AIG employs a Three Lines of Defense model. AIG’s business leaders assume full accountability for the risks and controls in their operating units, and ERM performs a review, challenge and oversight function. The third line consists of our Internal Audit Group that provides independent assurance for AIG’s Board of Directors.
For additional information on AIG’s risk management program, see Part II, Item 7. MD&A ─ Enterprise Risk Management in the 2021 Annual Report.

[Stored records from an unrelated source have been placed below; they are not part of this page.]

(** [str::parse::<u64>] and [str::parse::<u32>]: an optional plus sign, at least
    one digit, and no overflow of the width. *)
Definition parse_below (bound : N) (s : string) : option N :=
  let body := match strip_prefix "+" s with Some r => r | None => s end in
  match body with
  | EmptyString => None
  | _ => match parse_digits body 0 with
         | Some n => if (n <? bound)%N then Some n else None
         | None => None
         end
  end.
Definition parse_u64 : string → option N := parse_below u64_modulus.
Definition parse_u32 : string → option N := parse_below u32_modulus.

(** [Display] of an unsigned integer. *)
Definition show_N (n : N) : string := pretty n.

(** [Vec<String>::join]. *)
Fixpoint join (sep : string) (l : list string) : string :=
  match l with
  | [] => EmptyString
  | [x] => x
  | x :: l' => x +:+ sep +:+ join sep l'
  end.

(** [Vec<String>::sort]: the bytewise order. *)
Definition sort_strings (l : list string) : list string := merge_sort String.le l.

(** [Vec::dedup]: drop repetitions that are next to each other. *)
Fixpoint dedup {A} `{EqDecision A} (l : list A) : list A :=
  match l with
  | [] => []
  | x :: l' => match dedup l' with
              | y :: t => if decide (x = y) then y :: t else x :: y :: t
              | [] => [x]
              end
  end.

(** Collecting into a [BTreeSet<String>] and iterating over it. *)
Definition btree_set (l : list string) : list string := dedup (sort_strings l).

(** ** Append, prefixes and searching: lemmas. *)

Lemma str_app_nil_l (s : string) : EmptyString +:+ s = s.
Proof. done. Qed.

Lemma str_app_cons (c : ascii) (s t : string) : String c s +:+ t = String c (s +:+ t).
Proof. done. Qed.

Lemma str_app_nil_r (s : string) : s +:+ EmptyString = s.
Proof. induction s as [|c s IH]; [done|]. by rewrite str_app_cons, IH. Qed.

Lemma str_app_assoc (a b c : string) : a +:+ (b +:+ c) = (a +:+ b) +:+ c.
Proof. induction a as [|x a IH]; [done|]. by rewrite !str_app_cons, IH. Qed.

Lemma str_app_inj_l (a b c : string) : a +:+ b = a +:+ c → b = c.
Proof. induction a as [|x a IH]; [done|]. rewrite !str_app_cons. intros [= H]. auto. Qed.

Lemma str_app_length (a b : string) :
  String.length (a +:+ b) = (String.length a + String.length b)%nat.
Proof. induction a as [|x a IH]; [done|]. rewrite str_app_cons. simpl. by rewrite IH. Qed.

Lemma strip_prefix_Some p s r : strip_prefix p s = Some r ↔ s = p +:+ r.
Proof.
  revert s. induction p as [|a p IH]; intros s; simpl.
  - rewrite str_app_nil_l. naive_solver.
  - destruct s as [|b s]; simpl; [naive_solver|].
    rewrite str_app_cons. destruct (ascii_dec a b) as [->|Hne]; [|naive_solver].
    rewrite IH. naive_solver.
Qed.

Lemma strip_prefix_app p r : strip_prefix p (p +:+ r) = Some r.
Proof. by apply strip_prefix_Some. Qed.
(* ===== verification/Order.v ===== *)
(** * Orders of tuples, and lists sorted by them

    Rust compares tuples by their first fields, then the next; strings by their bytes.
    A [sort] of tuples and the iteration of a [BTreeSet] of them follow that order. *)

From stdpp Require Import base numbers list option strings sorting.
From Stdlib Require Import NArith ZArith Ascii Lia.
From S2P Require Import Prelude RustStr.

Definition pair_lt {A B} (lta : A → A → bool) (ltb : B → B → bool) (x y : A * B) : bool :=
  if lta x.1 y.1 then true else if lta y.1 x.1 then false else ltb x.2 y.2.
Definition str_lt (a b : string) : bool := match String.compare a b with Lt => true | _ => false end.

(** Collecting pairs of strings into a [BTreeSet] and iterating over it. *)
Definition pair_set (l : list (string * string)) : list (string * string) :=
  dedup (stable_sort (pair_lt str_lt str_lt) l).

(** ** Strict weak orders, and lists sorted by them. *)

Class StrictWeak {A} (lt : A → A → bool) : Prop := {
  sw_asym x y : lt x y = true → lt y x = false;
  sw_trans x y z : lt y x = false → lt z y = false → lt z x = false }.

#[global] Instance N_strict_weak : StrictWeak N.ltb.
Proof. split; intros *; rewrite ?N.ltb_lt, ?N.ltb_ge; lia. Qed.
#[global] Instance Z_strict_weak : StrictWeak Z.ltb.
Proof. split; intros *; rewrite ?Z.ltb_lt, ?Z.ltb_ge; lia. Qed.
#[global] Instance nat_strict_weak : StrictWeak Nat.ltb.
Proof. split; intros *; rewrite ?Nat.ltb_lt, ?Nat.ltb_ge; lia. Qed.

Lemma str_lt_le a b : str_lt b a = false ↔ String.le a b.
Proof.
  unfold str_lt, String.le, String.leb. rewrite (String.compare_antisym a b).
  destruct (String.compare b a); cbn; naive_solver.
Qed.
#[global] Instance str_strict_weak : StrictWeak str_lt.
Proof.
  split; intros *.
  - unfold str_lt. rewrite (String.compare_antisym x y). by destruct (String.compare y x).
  - rewrite !str_lt_le. intros Hx Hy. by etrans.
Qed.

#[global] Instance pair_strict_weak {A B} (lta : A → A → bool) (ltb : B → B → bool) :
  StrictWeak lta → StrictWeak ltb → StrictWeak (pair_lt lta ltb).
Proof.
  intros Ha Hb. split.
  - intros [a b] [a' b']. unfold pair_lt. cbn. destruct (lta a a') eqn:Haa.
    + by rewrite (sw_asym _ _ Haa).
    + destruct (lta a' a); [done|]. apply sw_asym.
  - intros [a1 b1] [a2 b2] [a3 b3]. unfold pair_lt. cbn.
    destruct (lta a2 a1) eqn:H21, (lta a3 a2) eqn:H32; try done.
    pose proof (sw_trans _ _ _ H21 H32) as H31. rewrite H31.
    destruct (lta a1 a2) eqn:H12, (lta a2 a3) eqn:H23.
    + destruct (lta a1 a3) eqn:H13; [done|]. pose proof (sw_trans a2 a3 a1 H32 H13) as Hc. congruence.
    + destruct (lta a1 a3) eqn:H13; [done|]. pose proof (sw_trans a2 a3 a1 H32 H13) as Hc. congruence.
    + destruct (lta a1 a3) eqn:H13; [done|]. pose proof (sw_trans a3 a1 a2 H13 H21) as Hc. congruence.
    + destruct (lta a1 a3) eqn:H13; [done|]. apply sw_trans.
Qed.

Lemma sorted_by {A} (lt : A → A → bool) `{!StrictWeak lt} l : StronglySorted (λ a b, lt b a = false) (stable_sort lt l).
Proof. apply stable_sort_sorted; [apply sw_trans|apply sw_asym]. Qed.

Lemma sublist_strongly_sorted {A} (R : relation A) l k :
  sublist l k → StronglySorted R k → StronglySorted R l.
Proof.
  induction 1 as [|x l k Hs IH|x l k Hs IH]; intros Hk; [constructor| |].
  - inversion Hk as [|? ? Hk' Hx]; subst. constructor; [by apply IH|].
    rewrite Forall_forall in Hx |- *. intros y Hy. apply Hx. by eapply elem_of_sublist.
  - inversion Hk; subst. by apply IH.
Qed.

(** ** Sets of pairs. *)

Lemma elem_of_pair_set x l : x ∈ pair_set l ↔ x ∈ l.
Proof. unfold pair_set. by rewrite elem_of_dedup, (stable_sort_Permutation (pair_lt str_lt str_lt)). Qed.

Lemma dedup_ne {A} `{EqDecision A} (l : list A) x y t : dedup l = x :: y :: t → x ≠ y.
Proof.
  destruct l as [|a l]; [done|]. cbn. destruct (dedup l) as [|b t'] eqn:Hd; [done|].
  destruct (decide (a = b)) as [->|Hne]; [|by intros [= <- <- _]].
  intros [= <- ->]. revert Hd. revert y t. induction l as [|c l IH]; [done|]. cbn. intros y t.
  destruct (dedup l) as [|d t'] eqn:Hd; [done|]. destruct (decide (c = d)) as [->|Hne]; [|by intros [= <- <- _]].
  intros [= -> ->]. by eapply IH.
Qed.

(** One pair, no pair, or two that differ. *)
Lemma pair_set_cases l :
  match pair_set l with
  | [] => l = []
  | [x] => l ≠ [] ∧ ∀ y, y ∈ l → y = x
  | x :: y :: _ => x ∈ l ∧ y ∈ l ∧ x ≠ y
  end.
Proof.
  pose proof (λ x, elem_of_pair_set x l) as He. destruct (pair_set l) as [|x [|y t]] eqn:Hs.
  - destruct l as [|z l]; [done|]. exfalso. specialize (He z). rewrite elem_of_cons in He.
    apply (not_elem_of_nil z), He. by left.
  - split.
    + intros ->. apply (not_elem_of_nil x), He, list_elem_of_here.
    + intros z Hz%He. by apply list_elem_of_singleton in Hz.
  - split_and!; [apply He, list_elem_of_here|apply He, list_elem_of_further, list_elem_of_here|by eapply dedup_ne].
Qed.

The scope and magnitude of our market risk exposures is managed under a robust framework that contains defined risk limits and minimum standards for managing market risk in a manner consistent with our risk appetite statement. A description of our market risk exposures may be found in Part II, Item 7A. Quantitative and Qualitative Disclosures about Market Risk in the 2021 Annual Report.
See Part I, Item 1A. Risk Factors in the 2021 Annual Report on how difficult conditions in the financial markets and the economy generally may materially adversely affect our business and results of our operations.
Regulatory Environment
OVERVIEW
Our operations around the world are subject to regulation by many different types of regulatory authorities, including insurance, securities, derivatives, investment advisory and thrift regulators in the United States and abroad. The insurance and financial services industries are generally subject to close regulatory scrutiny and supervision.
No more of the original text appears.